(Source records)

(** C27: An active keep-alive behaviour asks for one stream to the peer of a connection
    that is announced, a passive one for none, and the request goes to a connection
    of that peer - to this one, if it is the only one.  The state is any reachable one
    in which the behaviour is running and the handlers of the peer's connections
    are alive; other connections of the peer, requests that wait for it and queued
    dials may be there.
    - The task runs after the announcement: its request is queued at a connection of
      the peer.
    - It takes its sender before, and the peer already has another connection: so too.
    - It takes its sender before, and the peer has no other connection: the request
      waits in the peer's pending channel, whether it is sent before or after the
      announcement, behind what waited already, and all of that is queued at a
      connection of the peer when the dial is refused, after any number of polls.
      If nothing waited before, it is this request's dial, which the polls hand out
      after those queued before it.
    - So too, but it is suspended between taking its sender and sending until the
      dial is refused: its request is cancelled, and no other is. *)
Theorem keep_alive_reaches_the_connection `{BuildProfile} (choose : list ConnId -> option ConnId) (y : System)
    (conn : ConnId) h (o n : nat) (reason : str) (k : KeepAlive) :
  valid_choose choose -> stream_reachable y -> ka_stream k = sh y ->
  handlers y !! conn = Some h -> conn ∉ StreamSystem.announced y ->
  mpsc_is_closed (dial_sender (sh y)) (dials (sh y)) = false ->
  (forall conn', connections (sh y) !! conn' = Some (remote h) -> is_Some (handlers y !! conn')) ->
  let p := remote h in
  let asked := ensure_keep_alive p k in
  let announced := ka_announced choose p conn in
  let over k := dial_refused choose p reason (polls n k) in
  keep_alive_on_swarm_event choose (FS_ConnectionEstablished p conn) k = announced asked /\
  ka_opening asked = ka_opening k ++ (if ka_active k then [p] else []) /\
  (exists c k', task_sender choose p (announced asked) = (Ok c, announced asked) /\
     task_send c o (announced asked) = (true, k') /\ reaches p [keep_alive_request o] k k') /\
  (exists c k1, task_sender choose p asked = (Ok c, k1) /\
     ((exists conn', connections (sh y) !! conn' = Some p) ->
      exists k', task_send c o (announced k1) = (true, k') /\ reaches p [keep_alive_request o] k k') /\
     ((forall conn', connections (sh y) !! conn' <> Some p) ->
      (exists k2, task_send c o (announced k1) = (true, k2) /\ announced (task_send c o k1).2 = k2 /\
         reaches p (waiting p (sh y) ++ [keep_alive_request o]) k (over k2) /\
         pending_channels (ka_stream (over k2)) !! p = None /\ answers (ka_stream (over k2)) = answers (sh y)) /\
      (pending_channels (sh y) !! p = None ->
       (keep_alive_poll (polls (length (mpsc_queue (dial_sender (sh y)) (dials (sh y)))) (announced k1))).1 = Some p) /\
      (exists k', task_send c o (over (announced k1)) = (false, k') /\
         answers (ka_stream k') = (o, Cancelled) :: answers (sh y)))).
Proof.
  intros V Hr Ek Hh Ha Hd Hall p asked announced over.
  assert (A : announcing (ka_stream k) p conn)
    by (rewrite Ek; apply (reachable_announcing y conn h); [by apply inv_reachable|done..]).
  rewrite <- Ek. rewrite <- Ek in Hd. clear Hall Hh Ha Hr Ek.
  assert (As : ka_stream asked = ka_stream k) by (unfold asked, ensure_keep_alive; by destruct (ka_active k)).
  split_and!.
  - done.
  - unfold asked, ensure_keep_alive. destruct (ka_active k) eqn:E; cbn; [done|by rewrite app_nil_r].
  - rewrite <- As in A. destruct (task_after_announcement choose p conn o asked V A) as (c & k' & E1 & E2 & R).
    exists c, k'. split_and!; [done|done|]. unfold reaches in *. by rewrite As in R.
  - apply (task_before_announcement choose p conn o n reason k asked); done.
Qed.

* * *

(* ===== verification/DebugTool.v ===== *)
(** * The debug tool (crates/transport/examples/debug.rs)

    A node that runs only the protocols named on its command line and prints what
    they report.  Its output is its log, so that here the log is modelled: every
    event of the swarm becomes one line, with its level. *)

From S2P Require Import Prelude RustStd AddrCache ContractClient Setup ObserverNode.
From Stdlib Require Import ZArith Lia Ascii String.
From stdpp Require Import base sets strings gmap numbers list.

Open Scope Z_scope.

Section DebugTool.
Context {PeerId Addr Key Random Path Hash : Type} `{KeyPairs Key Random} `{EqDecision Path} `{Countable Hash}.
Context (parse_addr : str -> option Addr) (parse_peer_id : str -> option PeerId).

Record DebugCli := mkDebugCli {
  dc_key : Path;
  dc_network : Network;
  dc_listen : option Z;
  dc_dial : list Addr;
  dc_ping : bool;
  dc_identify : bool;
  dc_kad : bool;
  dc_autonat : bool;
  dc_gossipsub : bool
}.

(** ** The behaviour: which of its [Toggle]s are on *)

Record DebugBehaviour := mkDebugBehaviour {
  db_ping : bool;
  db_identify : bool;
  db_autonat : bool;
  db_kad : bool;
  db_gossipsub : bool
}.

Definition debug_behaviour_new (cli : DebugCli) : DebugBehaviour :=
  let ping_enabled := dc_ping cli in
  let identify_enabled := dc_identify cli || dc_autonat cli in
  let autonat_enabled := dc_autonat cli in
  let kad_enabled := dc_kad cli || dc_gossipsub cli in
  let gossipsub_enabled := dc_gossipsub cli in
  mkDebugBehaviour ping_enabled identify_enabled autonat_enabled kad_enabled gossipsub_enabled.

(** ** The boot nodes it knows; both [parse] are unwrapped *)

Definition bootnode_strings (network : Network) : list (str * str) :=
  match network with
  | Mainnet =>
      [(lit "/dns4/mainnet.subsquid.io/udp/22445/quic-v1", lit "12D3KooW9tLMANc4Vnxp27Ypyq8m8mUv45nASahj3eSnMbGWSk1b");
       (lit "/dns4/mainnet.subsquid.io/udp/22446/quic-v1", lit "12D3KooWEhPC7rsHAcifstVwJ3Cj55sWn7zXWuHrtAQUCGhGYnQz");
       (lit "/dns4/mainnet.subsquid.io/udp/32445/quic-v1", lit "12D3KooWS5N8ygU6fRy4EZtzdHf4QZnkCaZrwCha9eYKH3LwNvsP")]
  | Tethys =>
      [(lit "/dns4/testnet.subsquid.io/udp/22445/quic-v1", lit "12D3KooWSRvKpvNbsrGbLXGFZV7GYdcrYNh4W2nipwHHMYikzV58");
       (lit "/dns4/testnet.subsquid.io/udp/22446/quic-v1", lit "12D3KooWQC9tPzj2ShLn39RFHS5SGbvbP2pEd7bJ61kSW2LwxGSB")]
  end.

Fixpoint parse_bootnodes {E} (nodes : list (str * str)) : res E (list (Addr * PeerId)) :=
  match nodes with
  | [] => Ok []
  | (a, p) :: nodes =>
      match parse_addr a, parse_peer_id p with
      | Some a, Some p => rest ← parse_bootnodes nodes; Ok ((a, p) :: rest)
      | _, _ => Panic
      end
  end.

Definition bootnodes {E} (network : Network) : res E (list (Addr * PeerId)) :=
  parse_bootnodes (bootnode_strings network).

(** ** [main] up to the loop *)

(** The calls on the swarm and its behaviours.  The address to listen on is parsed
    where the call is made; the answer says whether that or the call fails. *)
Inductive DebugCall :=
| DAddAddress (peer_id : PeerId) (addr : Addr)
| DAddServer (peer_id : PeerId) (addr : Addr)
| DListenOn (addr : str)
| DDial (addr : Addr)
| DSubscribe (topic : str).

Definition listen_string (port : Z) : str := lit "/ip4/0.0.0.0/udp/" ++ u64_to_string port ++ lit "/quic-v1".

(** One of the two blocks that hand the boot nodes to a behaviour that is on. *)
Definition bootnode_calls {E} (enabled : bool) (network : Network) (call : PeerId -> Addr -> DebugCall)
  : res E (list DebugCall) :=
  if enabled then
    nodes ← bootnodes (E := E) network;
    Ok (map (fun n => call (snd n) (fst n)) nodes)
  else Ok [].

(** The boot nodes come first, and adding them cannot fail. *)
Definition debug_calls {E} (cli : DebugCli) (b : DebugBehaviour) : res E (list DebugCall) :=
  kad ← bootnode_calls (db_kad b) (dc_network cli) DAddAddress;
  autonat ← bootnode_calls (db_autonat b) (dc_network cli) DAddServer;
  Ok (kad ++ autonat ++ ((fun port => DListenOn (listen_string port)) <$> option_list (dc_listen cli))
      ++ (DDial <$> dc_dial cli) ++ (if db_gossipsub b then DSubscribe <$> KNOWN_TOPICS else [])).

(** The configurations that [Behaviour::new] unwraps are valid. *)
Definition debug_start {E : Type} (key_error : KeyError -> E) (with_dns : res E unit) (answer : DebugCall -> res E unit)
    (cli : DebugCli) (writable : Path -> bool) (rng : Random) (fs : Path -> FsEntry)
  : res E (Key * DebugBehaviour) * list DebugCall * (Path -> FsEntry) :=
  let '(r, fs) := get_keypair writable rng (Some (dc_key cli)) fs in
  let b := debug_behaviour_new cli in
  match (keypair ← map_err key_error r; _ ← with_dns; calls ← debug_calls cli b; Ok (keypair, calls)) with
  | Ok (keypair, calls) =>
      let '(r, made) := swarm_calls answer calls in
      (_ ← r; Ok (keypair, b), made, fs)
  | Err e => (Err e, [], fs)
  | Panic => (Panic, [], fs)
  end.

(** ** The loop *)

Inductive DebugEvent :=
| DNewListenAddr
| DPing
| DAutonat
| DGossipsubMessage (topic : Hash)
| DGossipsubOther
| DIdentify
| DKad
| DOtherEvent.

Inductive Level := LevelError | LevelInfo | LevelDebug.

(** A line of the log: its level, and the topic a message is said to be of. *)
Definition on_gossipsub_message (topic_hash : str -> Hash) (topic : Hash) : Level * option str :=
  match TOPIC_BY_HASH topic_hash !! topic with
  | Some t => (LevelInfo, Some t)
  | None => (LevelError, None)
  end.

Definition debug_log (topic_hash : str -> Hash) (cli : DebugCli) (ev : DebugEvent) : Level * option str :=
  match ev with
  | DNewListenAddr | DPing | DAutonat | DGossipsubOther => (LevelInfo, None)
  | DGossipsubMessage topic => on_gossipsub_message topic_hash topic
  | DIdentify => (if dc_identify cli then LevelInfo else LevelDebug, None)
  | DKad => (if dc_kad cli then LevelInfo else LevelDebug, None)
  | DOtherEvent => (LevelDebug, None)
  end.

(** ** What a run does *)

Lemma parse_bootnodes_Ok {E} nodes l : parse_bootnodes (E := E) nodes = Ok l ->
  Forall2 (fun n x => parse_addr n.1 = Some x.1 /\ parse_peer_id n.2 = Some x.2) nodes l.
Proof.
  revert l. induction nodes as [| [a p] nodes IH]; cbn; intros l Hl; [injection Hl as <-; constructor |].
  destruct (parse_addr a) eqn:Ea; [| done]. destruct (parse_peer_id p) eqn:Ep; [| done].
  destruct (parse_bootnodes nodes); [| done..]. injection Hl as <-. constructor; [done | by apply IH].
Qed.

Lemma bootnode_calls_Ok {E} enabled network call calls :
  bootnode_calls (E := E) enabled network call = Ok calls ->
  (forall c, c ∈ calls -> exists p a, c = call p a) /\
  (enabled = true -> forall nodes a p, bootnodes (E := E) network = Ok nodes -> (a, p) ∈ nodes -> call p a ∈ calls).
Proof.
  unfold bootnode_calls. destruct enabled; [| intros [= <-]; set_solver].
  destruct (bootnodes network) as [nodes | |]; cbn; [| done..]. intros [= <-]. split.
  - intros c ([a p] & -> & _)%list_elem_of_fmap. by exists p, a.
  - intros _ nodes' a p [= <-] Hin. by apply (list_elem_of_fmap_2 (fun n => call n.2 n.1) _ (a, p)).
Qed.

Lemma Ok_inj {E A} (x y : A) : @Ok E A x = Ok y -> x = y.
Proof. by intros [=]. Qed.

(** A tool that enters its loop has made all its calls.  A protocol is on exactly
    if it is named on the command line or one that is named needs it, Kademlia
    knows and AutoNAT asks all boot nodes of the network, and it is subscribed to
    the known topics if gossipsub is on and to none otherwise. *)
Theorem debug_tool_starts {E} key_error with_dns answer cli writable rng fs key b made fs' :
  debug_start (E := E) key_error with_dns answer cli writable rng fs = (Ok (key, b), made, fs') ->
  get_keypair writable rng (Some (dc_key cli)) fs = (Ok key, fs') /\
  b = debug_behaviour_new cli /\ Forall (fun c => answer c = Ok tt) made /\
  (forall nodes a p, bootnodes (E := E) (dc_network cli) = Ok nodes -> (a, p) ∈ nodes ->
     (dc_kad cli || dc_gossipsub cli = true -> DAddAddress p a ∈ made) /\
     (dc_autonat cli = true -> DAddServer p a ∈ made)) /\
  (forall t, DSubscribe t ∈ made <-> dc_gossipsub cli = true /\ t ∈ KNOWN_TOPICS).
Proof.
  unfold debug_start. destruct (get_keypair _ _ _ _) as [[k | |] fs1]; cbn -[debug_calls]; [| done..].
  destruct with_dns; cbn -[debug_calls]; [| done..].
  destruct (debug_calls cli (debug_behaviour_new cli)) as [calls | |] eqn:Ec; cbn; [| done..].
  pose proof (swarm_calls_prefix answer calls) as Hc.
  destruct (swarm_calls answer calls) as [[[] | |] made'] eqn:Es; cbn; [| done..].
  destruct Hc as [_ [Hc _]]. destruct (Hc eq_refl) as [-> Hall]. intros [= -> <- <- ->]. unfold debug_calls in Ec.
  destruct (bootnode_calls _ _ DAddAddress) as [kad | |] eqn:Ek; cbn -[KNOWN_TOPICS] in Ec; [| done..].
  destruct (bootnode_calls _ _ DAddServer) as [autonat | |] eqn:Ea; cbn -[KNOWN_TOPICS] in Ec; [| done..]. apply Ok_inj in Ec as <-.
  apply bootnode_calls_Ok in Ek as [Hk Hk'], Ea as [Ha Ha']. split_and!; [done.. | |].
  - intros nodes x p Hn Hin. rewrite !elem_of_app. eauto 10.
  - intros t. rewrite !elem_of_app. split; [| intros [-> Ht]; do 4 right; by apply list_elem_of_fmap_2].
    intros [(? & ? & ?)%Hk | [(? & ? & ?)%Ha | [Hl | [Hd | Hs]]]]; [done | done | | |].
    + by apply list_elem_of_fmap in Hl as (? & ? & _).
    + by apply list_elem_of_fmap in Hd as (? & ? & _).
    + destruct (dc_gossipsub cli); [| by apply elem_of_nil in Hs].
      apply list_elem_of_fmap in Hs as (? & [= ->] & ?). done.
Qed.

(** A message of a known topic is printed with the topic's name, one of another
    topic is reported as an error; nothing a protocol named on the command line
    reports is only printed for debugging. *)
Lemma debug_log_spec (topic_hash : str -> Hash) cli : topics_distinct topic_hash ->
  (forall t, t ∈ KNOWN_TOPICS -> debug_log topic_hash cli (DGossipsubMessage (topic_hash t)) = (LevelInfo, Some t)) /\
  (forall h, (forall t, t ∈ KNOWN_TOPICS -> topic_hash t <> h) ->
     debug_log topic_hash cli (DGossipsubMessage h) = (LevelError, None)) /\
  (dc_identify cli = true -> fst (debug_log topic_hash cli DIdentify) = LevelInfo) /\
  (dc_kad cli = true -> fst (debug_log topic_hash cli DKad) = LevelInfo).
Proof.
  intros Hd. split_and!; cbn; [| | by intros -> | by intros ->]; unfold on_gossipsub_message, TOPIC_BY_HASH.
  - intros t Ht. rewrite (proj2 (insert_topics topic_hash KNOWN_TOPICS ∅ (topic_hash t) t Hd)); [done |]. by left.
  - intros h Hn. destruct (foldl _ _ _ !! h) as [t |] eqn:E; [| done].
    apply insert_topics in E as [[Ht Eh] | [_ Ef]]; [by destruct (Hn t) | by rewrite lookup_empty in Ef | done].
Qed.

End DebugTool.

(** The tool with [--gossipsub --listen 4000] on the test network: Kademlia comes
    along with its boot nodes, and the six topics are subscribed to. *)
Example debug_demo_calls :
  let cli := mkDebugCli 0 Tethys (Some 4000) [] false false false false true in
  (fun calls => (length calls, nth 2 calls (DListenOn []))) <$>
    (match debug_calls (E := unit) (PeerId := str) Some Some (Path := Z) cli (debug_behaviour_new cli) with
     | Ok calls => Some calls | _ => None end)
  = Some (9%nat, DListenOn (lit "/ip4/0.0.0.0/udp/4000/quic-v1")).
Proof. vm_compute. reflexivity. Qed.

Problem description
For each line in the entries that holds "DAddAddress", return that line.

Reply
| DAddAddress (peer_id : PeerId) (addr : Addr)
  kad ← bootnode_calls (db_kad b) (dc_network cli) DAddAddress;
     (dc_kad cli || dc_gossipsub cli = true -> DAddAddress p a ∈ made) /\
  destruct (bootnode_calls _ _ DAddAddress) as [kad | |] eqn:Ek; cbn -[KNOWN_TOPICS] in Ec; [| done..].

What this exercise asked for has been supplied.